-------------------------------------------------------------------------------------------------
CIEMPIESS TEST CORPUS
Audio and Transcripts of Mexican Spanish Broadcast Conversations.
-------------------------------------------------------------------------------------------------

-------------------------------------------------------------------------------------------------
PRESENTATION
-------------------------------------------------------------------------------------------------

When developing automatic speech recognition engines and any other machine learning system is
a good practice to separate the test from the training data and never combined them. So, the 
CIEMPIESS TEST Corpus was created by this necessity of having an standard test set destined 
to measure the advances of the community of users of the CIEMPIESS datasets and we strongly 
recommend not to use the CIEMPIESS TEST for any other purpose.

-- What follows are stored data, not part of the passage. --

(** One state, every candidate. *)
Definition expand_state (f : Frontier) (op_future : list (STL * ecost)) (o : lop) (s : BeamState)
    : res (list BeamState) :=
  ins ← in_layouts f o s;
  Ok (omap (fun candidate_stl =>
        match node_cost (restick_cost_fn o) ins candidate_stl with
        | None => None
        | Some extra_cost =>
            let new_cost := cadd (cost s) (Some extra_cost) in
            Some (mkState (assignments s ++ [candidate_stl]) new_cost
                    (cadd new_cost (default (Some 0) (aget op_future candidate_stl))))
        end) (layouts o)).

Definition expand (f : Frontier) (op_future : list (STL * ecost)) (o : lop) : res (list BeamState) :=
  blocks ← py_map (expand_state f op_future o) (states f);
  Ok (mjoin (blocks : list (list BeamState))).

(** [last_use.get(name, -1) > current_step] *)
Definition is_live (last_use : dict nat) (current_step : nat) (name : string) : bool :=
  match dget last_use name with Some u => (current_step <? u)%nat | None => false end.

(** [live_indices] as a mask over the slots *)
Definition live_mask (last_use : dict nat) (current_step : nat) (names : list string) : list bool :=
  is_live last_use current_step <$> names.

Definition live_key (mask : list bool) (s : BeamState) : list (option STL) :=
  zip_with (fun (b : bool) a => if b then Some a else None) mask (assignments s).

Notation canon_map := (list (list (option STL) * BeamState)).

Definition canon_add (mask : list bool) (canon : canon_map) (s : BeamState) : canon_map :=
  let key := live_key mask s in
  match aget canon key with
  | None => aset key s canon
  | Some t => if clt (lower_bound s) (lower_bound t) then aset key s canon else canon
  end.

Definition merge (mask : list bool) (l : list BeamState) : list BeamState :=
  (foldl (canon_add mask) [] l).*2.

Definition with_states (l : list BeamState) (f : Frontier) : Frontier :=
  mkFrontier (buf_names f) (buf_idx f) l (trimmed f).

(** One operation of the forward loop. *)
Definition beam_step (K : nat) (future : dict (list (STL * ecost))) (steps last_use : dict nat)
    (o : lop) (f : Frontier) : res Frontier :=
  current_step ← dgetitem steps (lname o);
  let f := add_buf (lname o) f in
  next_states ← expand f (dget_or [] future (lname o)) o;
  let mask := live_mask last_use current_step (buf_names f) in
  let f := trim K (with_states (merge mask next_states) f) in
  _ ← raise_if (bool_decide (states f = [])) NotImplementedError;
  Ok f.

(** A graph input: its name and, for a tensor with candidate layouts, those. *)
Notation graph_input := (string * option (list STL))%type.

(** The inputs are committed to their first layout and take the first slots. *)
Definition seed_input (gi : graph_input) (f : Frontier) : res Frontier :=
  match gi.2 with
  | None => Ok f
  | Some [] => Raise StopIteration
  | Some (stl :: _) =>
      let f := add_buf gi.1 f in
      Ok (with_states ((fun s => mkState (assignments s ++ [stl]) (cost s) (cost s)) <$> states f) f)
  end.

(** [total_inp_future] *)
Definition total_inp_future (future : dict (list (STL * ecost))) (inputs : list graph_input) : ecost :=
  foldl (fun t (gi : graph_input) => match gi.2 with
                   | Some (stl :: _) => cadd t (future_of future gi.1 stl)
                   | _ => t
                   end) (Some 0) inputs.

Definition seed_frontier (future : dict (list (STL * ecost))) (inputs : list graph_input)
    : res Frontier :=
  f ← for_each seed_input inputs new_frontier;
  let t := total_inp_future future inputs in
  Ok (with_states ((fun s => mkState (assignments s) (cost s) (cadd (cost s) t)) <$> states f) f).

(** The frontier at the end of the forward loop. *)
Definition beam_search (K : nat) (operations : list rop) (inputs : list graph_input) : res Frontier :=
  let ops := planned (_reorder_any_in_nodes operations) in
  future ← compute_future_min_cost ops;
  let steps := step_of ops in
  last_use ← _compute_last_use ops steps;
  f ← seed_frontier future inputs;
  for_each (beam_step K future steps last_use) ops f.

(** [committed_stl], buffer by buffer. *)
Definition beam_global_min_cost (operations : list rop) (inputs : list graph_input)
    : res (dict STL) :=
  f ← beam_search BEAM_WIDTH operations inputs;
  b ← best f;
  Ok (dupdate [] (zip (buf_names f) (assignments b))).

Definition optimize_restickify_locations := beam_global_min_cost.

End search.

Arguments rop : clear implicits.
Arguments lop : clear implicits.
Arguments BeamState : clear implicits.
Arguments Frontier : clear implicits.

(** The code computes in doubles. *)
#[export] Existing Instance doubles.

The CIEMPIESS TEST Corpus is a gender balanced corpus designed to test acoustic models for the
speech recognition task. It was created by recordings and human transcripts of 10 male and 10
female speakers.

The CIEMPIESS TEST Corpus is considered a CIEMPIESS dataset because it only contains audio
from the same source of the first CIEMPIESS Corpus and it has the word "TEST" in its name, 
obviously because it is recommended for test purposes only.

-------------------------------------------------------------------------------------------------
BRIEF HISTORY
-------------------------------------------------------------------------------------------------

CIEMPIESS TEST belongs to the "CIEMPIESS" family of corpus for Speech Recognition in Mexican 
Spanish. The most distinguished member and founder of this family is The CIEMPIESS Corpus 
(LDC2015S07) published in 2015 by the Linguistic Data Consortium (LDC).

The CIEMPIESS TEST Corpus was created by the social service program "Desarrollo de Tecnologías
del Habla" of the "Facultad de Ingeniería" (FI) in the "Universidad Nacional Autónoma de 
México" (UNAM) between 2016 and 2018 by Carlos Daniel Hernández Mena, head of the program.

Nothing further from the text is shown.